(Problem description): In the data below, the answer is the run of lines from the line containing "(** From [apiData.data.splice(0,5)]" through the line containing "(table_set 5 Stats.initial", both included; print it exactly and nothing else.

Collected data
☆ ☆ ☆ ☆ ☆

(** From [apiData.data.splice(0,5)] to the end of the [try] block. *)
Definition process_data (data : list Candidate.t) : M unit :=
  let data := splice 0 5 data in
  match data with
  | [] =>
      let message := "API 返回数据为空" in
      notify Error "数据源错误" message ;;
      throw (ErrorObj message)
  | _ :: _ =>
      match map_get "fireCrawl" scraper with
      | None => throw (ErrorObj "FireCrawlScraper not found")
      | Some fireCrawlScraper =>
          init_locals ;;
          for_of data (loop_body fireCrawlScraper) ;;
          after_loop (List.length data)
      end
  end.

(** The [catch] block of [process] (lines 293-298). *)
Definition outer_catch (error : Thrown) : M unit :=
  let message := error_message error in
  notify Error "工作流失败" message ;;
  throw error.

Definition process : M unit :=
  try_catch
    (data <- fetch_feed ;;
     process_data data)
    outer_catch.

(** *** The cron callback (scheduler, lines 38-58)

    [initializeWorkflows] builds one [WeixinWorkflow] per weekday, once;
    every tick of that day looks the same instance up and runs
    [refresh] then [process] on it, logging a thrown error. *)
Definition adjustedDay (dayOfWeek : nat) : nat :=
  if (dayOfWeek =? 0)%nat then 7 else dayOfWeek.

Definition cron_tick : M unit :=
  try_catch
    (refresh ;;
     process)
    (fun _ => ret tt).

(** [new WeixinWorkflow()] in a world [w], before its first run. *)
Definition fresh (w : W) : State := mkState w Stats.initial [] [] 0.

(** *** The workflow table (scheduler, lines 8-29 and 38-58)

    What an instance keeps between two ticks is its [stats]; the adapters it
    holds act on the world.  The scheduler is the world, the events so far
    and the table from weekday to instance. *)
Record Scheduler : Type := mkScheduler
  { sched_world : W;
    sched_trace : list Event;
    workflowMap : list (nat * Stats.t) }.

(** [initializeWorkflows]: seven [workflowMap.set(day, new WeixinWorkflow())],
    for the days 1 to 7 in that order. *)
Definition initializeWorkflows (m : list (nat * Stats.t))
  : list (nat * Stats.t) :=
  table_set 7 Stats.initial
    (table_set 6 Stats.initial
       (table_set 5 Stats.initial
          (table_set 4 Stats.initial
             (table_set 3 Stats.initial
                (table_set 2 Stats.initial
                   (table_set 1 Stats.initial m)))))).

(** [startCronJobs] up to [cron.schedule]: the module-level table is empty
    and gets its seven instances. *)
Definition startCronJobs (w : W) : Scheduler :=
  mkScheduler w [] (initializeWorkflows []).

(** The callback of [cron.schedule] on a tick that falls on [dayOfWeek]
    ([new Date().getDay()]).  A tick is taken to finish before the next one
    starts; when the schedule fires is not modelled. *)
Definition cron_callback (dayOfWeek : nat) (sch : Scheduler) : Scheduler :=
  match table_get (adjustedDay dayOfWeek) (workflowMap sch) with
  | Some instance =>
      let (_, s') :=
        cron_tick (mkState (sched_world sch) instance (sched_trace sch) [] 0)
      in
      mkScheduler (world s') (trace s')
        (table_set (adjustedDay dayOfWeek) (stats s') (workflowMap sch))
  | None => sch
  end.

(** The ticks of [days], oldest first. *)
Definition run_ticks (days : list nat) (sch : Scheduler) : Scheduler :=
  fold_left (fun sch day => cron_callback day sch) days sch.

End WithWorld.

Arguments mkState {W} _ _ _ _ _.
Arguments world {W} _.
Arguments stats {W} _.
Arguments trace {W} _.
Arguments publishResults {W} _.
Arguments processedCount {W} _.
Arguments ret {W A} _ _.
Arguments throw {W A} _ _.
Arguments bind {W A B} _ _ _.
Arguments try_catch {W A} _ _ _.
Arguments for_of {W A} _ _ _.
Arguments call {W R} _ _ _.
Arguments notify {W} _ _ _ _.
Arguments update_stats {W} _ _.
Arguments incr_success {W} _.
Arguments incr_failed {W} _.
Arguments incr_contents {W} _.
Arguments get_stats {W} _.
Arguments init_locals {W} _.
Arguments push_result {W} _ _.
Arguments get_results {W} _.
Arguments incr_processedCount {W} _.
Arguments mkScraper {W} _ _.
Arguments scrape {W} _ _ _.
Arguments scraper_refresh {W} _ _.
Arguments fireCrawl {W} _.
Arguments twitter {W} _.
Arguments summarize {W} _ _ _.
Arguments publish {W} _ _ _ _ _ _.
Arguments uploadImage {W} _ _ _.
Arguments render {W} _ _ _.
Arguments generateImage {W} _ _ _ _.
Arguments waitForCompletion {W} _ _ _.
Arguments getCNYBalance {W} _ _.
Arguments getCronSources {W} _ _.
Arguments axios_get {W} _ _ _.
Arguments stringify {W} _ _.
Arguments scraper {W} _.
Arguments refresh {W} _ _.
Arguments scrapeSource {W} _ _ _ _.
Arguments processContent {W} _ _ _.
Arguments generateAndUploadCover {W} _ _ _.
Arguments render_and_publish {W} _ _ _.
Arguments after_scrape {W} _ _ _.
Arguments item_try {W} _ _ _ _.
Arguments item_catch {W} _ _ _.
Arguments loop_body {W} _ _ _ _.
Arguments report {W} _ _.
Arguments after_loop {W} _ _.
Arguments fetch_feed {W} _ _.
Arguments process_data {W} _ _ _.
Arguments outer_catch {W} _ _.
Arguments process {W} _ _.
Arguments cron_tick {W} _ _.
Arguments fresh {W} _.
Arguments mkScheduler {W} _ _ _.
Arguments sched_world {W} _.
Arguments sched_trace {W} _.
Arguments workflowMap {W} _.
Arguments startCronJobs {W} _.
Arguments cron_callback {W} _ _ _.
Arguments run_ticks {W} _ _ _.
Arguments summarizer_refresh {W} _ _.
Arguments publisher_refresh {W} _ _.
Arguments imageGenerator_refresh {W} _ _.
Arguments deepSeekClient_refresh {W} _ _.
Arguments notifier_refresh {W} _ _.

☆ ☆ ☆ ☆ ☆

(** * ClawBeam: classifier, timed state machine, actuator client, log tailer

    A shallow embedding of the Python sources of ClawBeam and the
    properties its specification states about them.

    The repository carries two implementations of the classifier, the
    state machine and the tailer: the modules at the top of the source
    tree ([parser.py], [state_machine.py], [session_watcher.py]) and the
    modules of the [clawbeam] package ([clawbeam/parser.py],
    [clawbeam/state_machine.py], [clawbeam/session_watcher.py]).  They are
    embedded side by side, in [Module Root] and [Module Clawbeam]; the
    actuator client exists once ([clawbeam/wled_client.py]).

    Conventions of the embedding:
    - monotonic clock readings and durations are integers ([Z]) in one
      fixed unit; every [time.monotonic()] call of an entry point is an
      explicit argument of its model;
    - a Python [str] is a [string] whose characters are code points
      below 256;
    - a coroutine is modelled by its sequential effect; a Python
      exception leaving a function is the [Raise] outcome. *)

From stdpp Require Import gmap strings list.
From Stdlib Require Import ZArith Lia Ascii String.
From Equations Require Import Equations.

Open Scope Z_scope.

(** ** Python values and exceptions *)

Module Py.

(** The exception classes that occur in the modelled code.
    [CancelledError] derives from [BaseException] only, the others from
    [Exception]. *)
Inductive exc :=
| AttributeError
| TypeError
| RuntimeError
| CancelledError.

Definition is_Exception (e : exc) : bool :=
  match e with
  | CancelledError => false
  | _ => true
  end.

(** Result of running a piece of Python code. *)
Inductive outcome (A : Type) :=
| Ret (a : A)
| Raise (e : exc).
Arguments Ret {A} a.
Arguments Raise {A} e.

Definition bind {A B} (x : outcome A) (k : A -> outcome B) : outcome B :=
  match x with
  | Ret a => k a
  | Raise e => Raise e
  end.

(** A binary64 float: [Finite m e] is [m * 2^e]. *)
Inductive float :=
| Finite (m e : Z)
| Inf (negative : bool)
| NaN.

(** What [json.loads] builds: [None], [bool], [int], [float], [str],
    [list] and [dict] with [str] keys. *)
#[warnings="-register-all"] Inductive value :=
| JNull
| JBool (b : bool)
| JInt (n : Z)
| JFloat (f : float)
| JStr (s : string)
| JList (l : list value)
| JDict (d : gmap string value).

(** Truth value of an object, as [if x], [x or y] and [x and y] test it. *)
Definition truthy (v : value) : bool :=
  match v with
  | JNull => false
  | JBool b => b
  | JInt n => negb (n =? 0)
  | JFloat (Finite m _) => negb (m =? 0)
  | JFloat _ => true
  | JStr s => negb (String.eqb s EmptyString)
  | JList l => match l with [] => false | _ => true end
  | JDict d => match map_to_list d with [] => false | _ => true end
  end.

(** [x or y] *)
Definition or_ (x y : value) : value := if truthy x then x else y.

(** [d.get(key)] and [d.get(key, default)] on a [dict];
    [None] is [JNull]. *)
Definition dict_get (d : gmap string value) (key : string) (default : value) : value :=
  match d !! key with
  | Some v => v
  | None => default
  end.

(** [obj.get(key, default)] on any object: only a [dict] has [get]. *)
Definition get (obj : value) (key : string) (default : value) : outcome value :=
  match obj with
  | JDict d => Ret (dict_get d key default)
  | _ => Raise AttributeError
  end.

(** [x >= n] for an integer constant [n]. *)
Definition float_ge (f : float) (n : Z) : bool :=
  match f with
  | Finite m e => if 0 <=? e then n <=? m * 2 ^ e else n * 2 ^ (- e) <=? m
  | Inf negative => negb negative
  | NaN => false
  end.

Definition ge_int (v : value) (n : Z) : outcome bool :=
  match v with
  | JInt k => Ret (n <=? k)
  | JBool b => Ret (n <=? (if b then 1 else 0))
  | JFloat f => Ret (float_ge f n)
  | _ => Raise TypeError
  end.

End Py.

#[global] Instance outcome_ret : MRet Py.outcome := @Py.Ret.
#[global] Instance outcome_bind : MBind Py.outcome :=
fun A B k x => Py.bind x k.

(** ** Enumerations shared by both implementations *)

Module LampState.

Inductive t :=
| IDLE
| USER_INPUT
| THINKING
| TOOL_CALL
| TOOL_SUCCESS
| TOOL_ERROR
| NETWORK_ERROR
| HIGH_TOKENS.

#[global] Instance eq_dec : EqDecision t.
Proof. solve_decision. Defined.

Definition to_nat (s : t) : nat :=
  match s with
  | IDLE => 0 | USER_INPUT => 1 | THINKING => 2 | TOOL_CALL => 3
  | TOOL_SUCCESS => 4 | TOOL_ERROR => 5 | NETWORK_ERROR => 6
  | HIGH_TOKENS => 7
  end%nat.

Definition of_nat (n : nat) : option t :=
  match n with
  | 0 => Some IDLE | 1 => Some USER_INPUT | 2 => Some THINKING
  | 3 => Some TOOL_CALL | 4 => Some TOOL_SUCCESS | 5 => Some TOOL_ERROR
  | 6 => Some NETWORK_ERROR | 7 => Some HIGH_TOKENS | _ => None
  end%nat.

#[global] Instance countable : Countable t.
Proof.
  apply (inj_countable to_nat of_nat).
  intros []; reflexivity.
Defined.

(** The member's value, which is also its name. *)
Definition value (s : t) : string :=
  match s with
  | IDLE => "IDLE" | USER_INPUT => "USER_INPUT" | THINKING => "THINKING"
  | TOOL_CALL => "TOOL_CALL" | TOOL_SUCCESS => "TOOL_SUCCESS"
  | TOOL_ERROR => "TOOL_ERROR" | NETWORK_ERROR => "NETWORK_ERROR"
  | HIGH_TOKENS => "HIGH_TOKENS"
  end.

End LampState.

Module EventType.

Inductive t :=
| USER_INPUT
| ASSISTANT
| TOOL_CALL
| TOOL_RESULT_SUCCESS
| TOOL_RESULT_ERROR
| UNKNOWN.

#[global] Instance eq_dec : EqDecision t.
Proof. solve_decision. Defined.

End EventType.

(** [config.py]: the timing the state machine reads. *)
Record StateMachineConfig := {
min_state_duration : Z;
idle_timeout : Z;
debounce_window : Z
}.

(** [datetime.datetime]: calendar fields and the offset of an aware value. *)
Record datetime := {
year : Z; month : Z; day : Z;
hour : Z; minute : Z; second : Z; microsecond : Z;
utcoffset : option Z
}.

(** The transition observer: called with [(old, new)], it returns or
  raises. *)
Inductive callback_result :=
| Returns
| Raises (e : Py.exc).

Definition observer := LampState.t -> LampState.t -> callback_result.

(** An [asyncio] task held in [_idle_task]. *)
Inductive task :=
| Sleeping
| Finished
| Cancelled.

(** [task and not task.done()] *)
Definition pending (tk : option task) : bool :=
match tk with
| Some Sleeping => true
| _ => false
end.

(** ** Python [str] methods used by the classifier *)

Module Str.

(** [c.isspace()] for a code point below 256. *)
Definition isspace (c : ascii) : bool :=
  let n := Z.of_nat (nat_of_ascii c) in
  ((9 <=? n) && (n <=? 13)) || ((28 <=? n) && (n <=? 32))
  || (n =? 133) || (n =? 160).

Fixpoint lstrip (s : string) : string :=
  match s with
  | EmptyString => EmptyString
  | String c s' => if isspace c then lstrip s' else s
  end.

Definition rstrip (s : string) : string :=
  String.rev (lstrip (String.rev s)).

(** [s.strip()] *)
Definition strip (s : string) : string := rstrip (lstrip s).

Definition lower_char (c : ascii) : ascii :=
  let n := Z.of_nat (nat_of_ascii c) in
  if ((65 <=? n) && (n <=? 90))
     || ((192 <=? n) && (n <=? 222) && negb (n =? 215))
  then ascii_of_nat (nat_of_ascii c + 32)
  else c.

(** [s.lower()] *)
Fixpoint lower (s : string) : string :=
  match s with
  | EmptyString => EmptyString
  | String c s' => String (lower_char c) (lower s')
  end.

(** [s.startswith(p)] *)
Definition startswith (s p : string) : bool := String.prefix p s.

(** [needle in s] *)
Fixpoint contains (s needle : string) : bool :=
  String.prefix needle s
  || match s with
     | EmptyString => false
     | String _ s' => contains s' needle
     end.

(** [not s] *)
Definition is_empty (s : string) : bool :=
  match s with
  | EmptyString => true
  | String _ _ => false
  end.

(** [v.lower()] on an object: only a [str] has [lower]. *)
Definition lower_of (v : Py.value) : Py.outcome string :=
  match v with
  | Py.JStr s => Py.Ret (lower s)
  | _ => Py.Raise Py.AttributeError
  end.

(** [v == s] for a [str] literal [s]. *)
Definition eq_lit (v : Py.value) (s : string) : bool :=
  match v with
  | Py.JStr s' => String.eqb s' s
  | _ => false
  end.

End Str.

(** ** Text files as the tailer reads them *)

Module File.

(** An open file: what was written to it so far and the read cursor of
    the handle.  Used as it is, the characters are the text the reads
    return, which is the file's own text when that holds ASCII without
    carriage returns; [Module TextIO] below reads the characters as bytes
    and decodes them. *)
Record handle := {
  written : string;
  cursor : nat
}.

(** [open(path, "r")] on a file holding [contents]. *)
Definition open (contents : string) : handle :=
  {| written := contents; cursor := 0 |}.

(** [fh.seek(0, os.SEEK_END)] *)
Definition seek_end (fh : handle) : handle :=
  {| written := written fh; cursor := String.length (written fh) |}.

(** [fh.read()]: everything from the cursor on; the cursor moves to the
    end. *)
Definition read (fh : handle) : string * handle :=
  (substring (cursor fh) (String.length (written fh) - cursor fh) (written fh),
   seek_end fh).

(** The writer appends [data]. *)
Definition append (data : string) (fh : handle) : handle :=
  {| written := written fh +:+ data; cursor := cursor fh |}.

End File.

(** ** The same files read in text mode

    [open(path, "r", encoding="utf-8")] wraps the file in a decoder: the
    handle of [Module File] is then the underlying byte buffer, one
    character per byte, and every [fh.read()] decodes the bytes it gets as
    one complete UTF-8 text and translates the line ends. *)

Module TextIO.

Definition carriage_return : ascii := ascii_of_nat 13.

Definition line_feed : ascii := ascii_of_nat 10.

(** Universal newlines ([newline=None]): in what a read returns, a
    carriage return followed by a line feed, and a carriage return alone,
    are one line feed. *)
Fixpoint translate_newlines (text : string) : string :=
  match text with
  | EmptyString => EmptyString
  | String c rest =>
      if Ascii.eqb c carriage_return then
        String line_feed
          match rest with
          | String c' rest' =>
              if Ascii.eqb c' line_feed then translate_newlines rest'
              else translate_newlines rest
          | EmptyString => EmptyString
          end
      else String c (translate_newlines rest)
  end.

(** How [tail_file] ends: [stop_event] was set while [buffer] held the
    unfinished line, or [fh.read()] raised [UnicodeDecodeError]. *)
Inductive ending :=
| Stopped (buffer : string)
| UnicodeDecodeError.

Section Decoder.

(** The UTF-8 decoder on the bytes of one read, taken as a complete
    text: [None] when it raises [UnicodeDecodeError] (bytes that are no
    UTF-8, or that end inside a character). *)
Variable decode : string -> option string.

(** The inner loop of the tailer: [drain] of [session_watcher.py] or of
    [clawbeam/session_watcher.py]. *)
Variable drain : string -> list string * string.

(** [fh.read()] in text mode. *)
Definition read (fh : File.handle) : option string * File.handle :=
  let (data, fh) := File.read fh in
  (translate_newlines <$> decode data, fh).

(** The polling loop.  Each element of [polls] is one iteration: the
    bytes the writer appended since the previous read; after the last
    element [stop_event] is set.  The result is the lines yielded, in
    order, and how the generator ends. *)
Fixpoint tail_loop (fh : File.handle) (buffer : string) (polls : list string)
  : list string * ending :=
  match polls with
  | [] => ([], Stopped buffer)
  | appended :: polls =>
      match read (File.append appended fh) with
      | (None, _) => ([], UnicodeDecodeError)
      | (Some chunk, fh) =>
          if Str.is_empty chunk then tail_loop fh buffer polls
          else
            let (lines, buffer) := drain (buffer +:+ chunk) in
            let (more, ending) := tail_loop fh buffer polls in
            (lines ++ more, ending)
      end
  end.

☆ ☆ ☆ ☆ ☆

(Exercise result):
(** From [apiData.data.splice(0,5)] to the end of the [try] block. *)
Definition process_data (data : list Candidate.t) : M unit :=
  let data := splice 0 5 data in
  match data with
  | [] =>
      let message := "API 返回数据为空" in
      notify Error "数据源错误" message ;;
      throw (ErrorObj message)
  | _ :: _ =>
      match map_get "fireCrawl" scraper with
      | None => throw (ErrorObj "FireCrawlScraper not found")
      | Some fireCrawlScraper =>
          init_locals ;;
          for_of data (loop_body fireCrawlScraper) ;;
          after_loop (List.length data)
      end
  end.

(** The [catch] block of [process] (lines 293-298). *)
Definition outer_catch (error : Thrown) : M unit :=
  let message := error_message error in
  notify Error "工作流失败" message ;;
  throw error.

Definition process : M unit :=
  try_catch
    (data <- fetch_feed ;;
     process_data data)
    outer_catch.

(** *** The cron callback (scheduler, lines 38-58)

    [initializeWorkflows] builds one [WeixinWorkflow] per weekday, once;
    every tick of that day looks the same instance up and runs
    [refresh] then [process] on it, logging a thrown error. *)
Definition adjustedDay (dayOfWeek : nat) : nat :=
  if (dayOfWeek =? 0)%nat then 7 else dayOfWeek.

Definition cron_tick : M unit :=
  try_catch
    (refresh ;;
     process)
    (fun _ => ret tt).

(** [new WeixinWorkflow()] in a world [w], before its first run. *)
Definition fresh (w : W) : State := mkState w Stats.initial [] [] 0.

(** *** The workflow table (scheduler, lines 8-29 and 38-58)

    What an instance keeps between two ticks is its [stats]; the adapters it
    holds act on the world.  The scheduler is the world, the events so far
    and the table from weekday to instance. *)
Record Scheduler : Type := mkScheduler
  { sched_world : W;
    sched_trace : list Event;
    workflowMap : list (nat * Stats.t) }.

(** [initializeWorkflows]: seven [workflowMap.set(day, new WeixinWorkflow())],
    for the days 1 to 7 in that order. *)
Definition initializeWorkflows (m : list (nat * Stats.t))
  : list (nat * Stats.t) :=
  table_set 7 Stats.initial
    (table_set 6 Stats.initial
       (table_set 5 Stats.initial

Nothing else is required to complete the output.